At the CFT March Summit in Sacramento, Valenzuela told the attendees that their work for children and families was closely connected to what she does. When she went to UC Davis, she heard a professor talk about environmental justice using the example of kids with asthma in the Central Valley which led Valenzuela to working on environmental justice issues in California.
Valenzuela talked about how environmental justice confronts the racist history of where people live, and to illustrate her point, she projected a map of Sacramento showing areas where it had been prohibited to sell to people of color. The areas where people of color were able to live are the one without trees and parks, closer to sources of pollution, with less safe roads and access to healthy food, she said. She added that members of CFT see the impact of climate injustice on the students – and families — they work with.
She also talked about policy issues she and others are working on, such as trying to keep oil wells away from schools and parks. The negative health effects of these don’t only show up in respiratory issues and cancer, but in reproductive and mental health as well, she said.
She also brought up false solutions, like carbon capture and storage, which she says happens a lot in the Gulf Coast areas.
“It’s basically a way for the fossil fuel companies to keep doing what they’re doing and saying it’s okay, because we’re capturing the carbon,” she said. “What they do with that carbon, though, is they put it in pipelines.”
Valenzuela told a grim story about a pipeline exploding in a small town in Mississippi in 2023. People threw up, passed out and went into cardiac arrest- with no idea why since carbon is odorless.
Hydrogen is not a solution either, Valenzuela claims.
“If I had a dollar for every time a politician mentioned hydrogen to me, I could buy you all lunch,” she said.
Most of the hydrogen produced in California is from fossil fuel companies, she said, and we would need an all-new infrastructure and pipelines to use it.

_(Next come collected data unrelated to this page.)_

Lemma recover_v1_planned record j w :
(record = i (header_lba g) ∨ record = i (mirror_lba g)) → placed j → holding w i [] →
r_version record = 1 → v1_record_valid record = true →
untouched_or_planned (recover_v1 j w record).
Proof using All.
intros Hrec Hp Hh Hv Hval. unfold recover_v1. cbv zeta.
pose proof (placed_sequence t b m part vol res j (v1_sequence record) Hp) as Hp1.
set (j1 := set_sequence j (v1_sequence record)) in *. pose proof Hp as (Hrd & Hg & _).
rewrite Hg. cbn [base is_master data_lba mounted].
assert (Hplan : undo_plan record =
if r_state record =? ATA_JOURNAL_ACTIVE then [(v1_target record, undo_sector 0)] else [])
by (unfold undo_plan; by rewrite Hv).
assert (Hadm : (r_state record = ATA_JOURNAL_ACTIVE →
target_ok (v1_target record) ∧ journal_crc32 (undo_sector 0) = v1_data_crc32 record) →
admitted record) by (intros ?; unfold admitted; rewrite Hv; by split).
destruct (Z.eqb_spec (r_state record) ATA_JOURNAL_ACTIVE) as [Ea|Ea].
- destruct (recovery_target_valid j1 (v1_target record)) eqn:Et; cbn [negb];
  [|by apply untouched].
apply (recovery_target_ok b m part vol res Hfit) in Et; [|by destruct Hp1 as (_ & ? & _)].
pose proof (read_sector_law t b m j1 w i [] (data_lba g) (repeat 0 ATA_JOURNAL_SECTOR_SIZE)
  (proj1 Hp1) Hh) as Hread. cbn [data_lba mounted] in Hread.
destruct (read_sector j1 w b _ _ m) as [[ok data] w']. destruct Hread as (Hh' & Hd & _).
destruct ok; cbn [andb negb]; [|by apply untouched].
assert (data = undo_sector 0) as ->.
{ rewrite Hd. unfold undo_sector. cbn [apply_writes data_lba mounted]. f_equal. lia. }
destruct (Z.eqb_spec (journal_crc32 (undo_sector 0)) (v1_data_crc32 record)) as [Ec|];
  cbn [negb]; [|by apply untouched].
destruct (write_sector_stored t b m j1 (placed_on_drive t b m part vol res j1 Hp1) w' i
  (v1_target record) (undo_sector 0) Hh') as [Hst _].
rewrite <- Hplan in Hst.
pose proof (carried_out record j1 _ Hrec (Hadm (λ _, conj Et Ec)) Hp1 Hst) as Hout.
by destruct (write_sector j1 w' b _ _ m) as [[] ?].
- apply (carried_out record j1 (true, w)); try done; [by apply Hadm|]. by rewrite Hplan.
Qed.

Lemma recover_v2_planned record j w repair :
(record = i (header_lba g) ∨ record = i (mirror_lba g)) → placed j → holding w i [] →
r_version record ≠ 1 → untouched_or_planned (recover_v2 j w record repair).
Proof using All.
intros Hrec Hp Hh Hv. unfold recover_v2. cbv zeta.
pose proof (placed_sequence t b m part vol res j (r_sequence record) Hp) as Hp1.
set (j1 := set_sequence j (r_sequence record)) in *.
destruct (record_valid record) eqn:Hval; cbn [negb]; [|by apply untouched].
fold (record_count record).
assert (record_count record <= ATA_JOURNAL_MAX_ENTRIES)%nat as Hmax.
{ unfold record_valid in Hval. rewrite !andb_true_iff, Z.leb_le in Hval.
destruct Hval as [[[[[? ?] ?] ?] ?] ?]. unfold record_count. lia. }
pose proof (admit_any record (record_count record) 0 j1 w Hp1 Hh ltac:(lia)) as Hadmit.
destruct (admit_entries _ _ _ _ _) as [[ok j2] w2]. destruct Hadmit as (Hh2 & Hp2 & Hseq & Hres).
destruct ok; cbn [negb]; [|by apply untouched].
destruct (Hres eq_refl) as [_ Hall].
assert (Ha : admitted record).
{ unfold admitted. rewrite (proj2 (Z.eqb_neq _ _) Hv). split; [done|]. intros k Hk. apply Hall. lia. }
assert (Hplan : undo_plan record = rev (map (plan_pair record) (seq 0 (record_count record)))).
{ unfold undo_plan. by rewrite (proj2 (Z.eqb_neq _ _) Hv). }
rewrite restore_any by (try done; intros k Hk; apply Hall; lia).
rewrite <- Hplan.
pose proof (write_all_stored (λ w lba data, write_sector j2 w b lba data m)
(λ w img lba d, write_sector_stored t b m j2 (placed_on_drive t b m part vol res j2 Hp2) w img lba d)
(undo_plan record) w2 i Hh2) as [Hst _].
pose proof (carried_out record j2 _ Hrec Ha Hp2 Hst) as Hout.
destruct (write_all _ _ _) as [[] w3]; cbn [negb fst snd] in *; [|done].
destruct ((r_state record =? ATA_JOURNAL_ACTIVE) || repair); [done|].
intros i' Hc. right. exists record, 0. split; [done|]. apply planned_mixed; [done|].
by apply (stored_mixed _ _ (true, w3)).
Qed.

(** The header that is followed was read and is valid. *)
Lemma choose_source primary mirror pv mv mp record repair :
choose_header primary mirror pv mv mp = Some (record, repair) →
(record = primary ∧ pv = true) ∨ (record = mirror ∧ mv = true).
Proof using.
unfold choose_header. destruct pv, mv; cbn [negb andb orb]; intros Heq.
- destruct (r_version primary =? ATA_JOURNAL_VERSION); cbn [negb] in Heq;
  [|injection Heq as <- _; by right].
destruct (r_sequence mirror <? r_sequence primary); [injection Heq as <- _; by left|].
destruct (r_sequence primary <? r_sequence mirror); [injection Heq as <- _; by right|].
destruct (negb (r_state primary =? r_state mirror)).
+ injection Heq as <- _. destruct (_ =? _); [by left|by right].
+ destruct (negb _); [done|]. injection Heq as <- _. by left.
- injection Heq as <- _. by left.
- injection Heq as <- _. by right.
- done.
Qed.

(** C34: an attach writes only what an admitted record plans.  On a drive of
any content, and wherever a command fails, afterwards either no sector has
changed, or one of the two header sectors holds a record that is valid and
all of whose entries are admissible (targets in the volume, outside the
journal and distinct, undo sectors with the recorded checksums), every
changed sector other than the headers is a target of this record and holds
its undo sector, and a changed header holds a CLEAN record. *)
Theorem ata_attach_admits j w
  (Hready : ready t j) (Hdepth : transaction_depth j = 0) (Hholding : holding w i []) :
∀ i', crash_image (ata_undo_journal_attach j w b m part vol res).2 i' →
(∀ l, i' l = i l) ∨
∃ record s, (record = i (header_lba g) ∨ record = i (mirror_lba g)) ∧ planned record s i'.
Proof using All.
fold (untouched_or_planned (ata_undo_journal_attach j w b m part vol res)).
rewrite (attach_reads t b m part vol res Hfit) by done. cbv zeta.
set (j1 := set_enabled j false).
assert (Hrd1 : ready t j1) by by destruct Hready as (?&?&?&?&?). clearbody j1.
set (zeros := repeat 0 ATA_JOURNAL_SECTOR_SIZE).
pose proof (read_sector_law t b m j1 w i [] (header_lba g) zeros Hrd1 Hholding) as Hread1.
destruct (read_sector j1 w b _ zeros m) as [[ok1 primary] w1]. destruct Hread1 as (Hh1 & Hp & _).
assert (∃ ok2 mirror w2, (if negb (mirror_lba g =? 0) then read_sector j1 w1 b (mirror_lba g) zeros m
  else (false, zeros, w1)) = (ok2, mirror, w2) ∧ holding w2 i [] ∧
  (ok2 = true → mirror = i (mirror_lba g))) as (ok2 & mirror & w2 & -> & Hh2 & Hm).
{ destruct (negb (mirror_lba g =? 0)); [|by do 3 eexists].
pose proof (read_sector_law t b m j1 w1 i [] (mirror_lba g) zeros Hrd1 Hh1) as Hread2.
destruct (read_sector j1 w1 b _ zeros m) as [[ok2 mirror] w2]. destruct Hread2 as (? & Hm & _).
do 3 eexists. split_and!; try done. by intros ->. }
unfold attach_read. cbv zeta. destruct (negb _ && negb _); [by apply untouched|].
destruct (choose_header _ _ _ _ _) as [[record repair]|] eqn:Ec; [|by apply untouched].
assert (Hrec : (record = i (header_lba g) ∨ record = i (mirror_lba g)) ∧
(r_version record = 1 → v1_record_valid record = true)).
{ apply choose_source in Ec as [[-> Hv]|[-> Hv]]; rewrite !andb_true_iff in Hv.
- destruct Hv as [[-> _] Hv]. split; [left; exact Hp|]. intros E. by rewrite E in Hv.
- destruct Hv as [[[Hok _] Hver] _]. split; [right; by apply Hm|]. intros E. by rewrite E in Hver. }
destruct Hrec as [Hrec Hv1]. pose proof (attached_placed t b m part vol res j1 Hrd1) as Hpl.
assert (Hout : untouched_or_planned (if r_version record =? 1
then recover_v1 (attached_journal b m part vol res j1) w2 record
else recover_v2 (attached_journal b m part vol res j1) w2 record repair)).
{ destruct (Z.eqb_spec (r_version record) 1) as [E|E].
- apply recover_v1_planned; auto.
- by apply recover_v2_planned. }
by destruct (if r_version record =? 1 then _ else _) as [[ok j'] w'].
Qed.
End admission.

Section example.
Import PowerDisk.

(** A volume whose two headers carry different records of one sequence. *)
Definition conflicting_image : image :=
λ l, if l =? 71 then seal_record (unsealed_record ATA_JOURNAL_ACTIVE 5 [(200, 1)])
   else if l =? 94 then seal_record (unsealed_record ATA_JOURNAL_ACTIVE 5 [(201, 1)])
   else repeat 7 512.

Lemma ata_attach_admits_witness :
(ata_undo_journal_attach (ata_undo_journal_init (Some (power_transport true)))
(Power conflicting_image [] Mains) 496 true 63 2000 32).1.1 = false ∧
∀ i', crash_image (ata_undo_journal_attach (ata_undo_journal_init (Some (power_transport true)))
(Power conflicting_image [] Mains) 496 true 63 2000 32).2 i' →
(∀ l, i' l = conflicting_image l) ∨
∃ record s, (record = conflicting_image 71 ∨ record = conflicting_image 94) ∧
  planned 496 true 63 2000 32 conflicting_image record s i'.
Proof.
split; [vm_compute; reflexivity|].
apply (ata_attach_admits (power_transport true) 496 true 63 2000 32 sample_fits conflicting_image).
- by split_and!.
- reflexivity.
- by split.
Defined.
End example.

Valenzuela mentioned the movie, The Glass Onion, where the house exploded because it was powered by hydrogen.
“I always joke that satire is supposed to teach us something,” she said. “We need to push ourselves past these seemingly easy solutions, and this is a huge fight.”
Kelly Mayhew, the chair of CFT’s labor and climate justice education committee as well as of the AFT Guild of San Diego and Grossmont-Cuyamaca Community Colleges, got up during the Q&A to thank Valenzuela for her work and to assure her that CFT had a climate justice agenda and had been working on just the things Valenzuela mentioned.
“We have coalitions with area partners, and we have legislation,” Mayhew said. “We also created a curriculum for educators to use in their classrooms, to teach about climate change with a special focus on climate justice.”
Someone with the Los Angeles College Faculty Guild, AFT 1521, had another comment, having to do with a famous hydrogen accident in 1937 when an airship caught fire, killing 36 people.
“If you can’t convince people with current facts, maybe you could just mention the Hindenburg,” she suggested.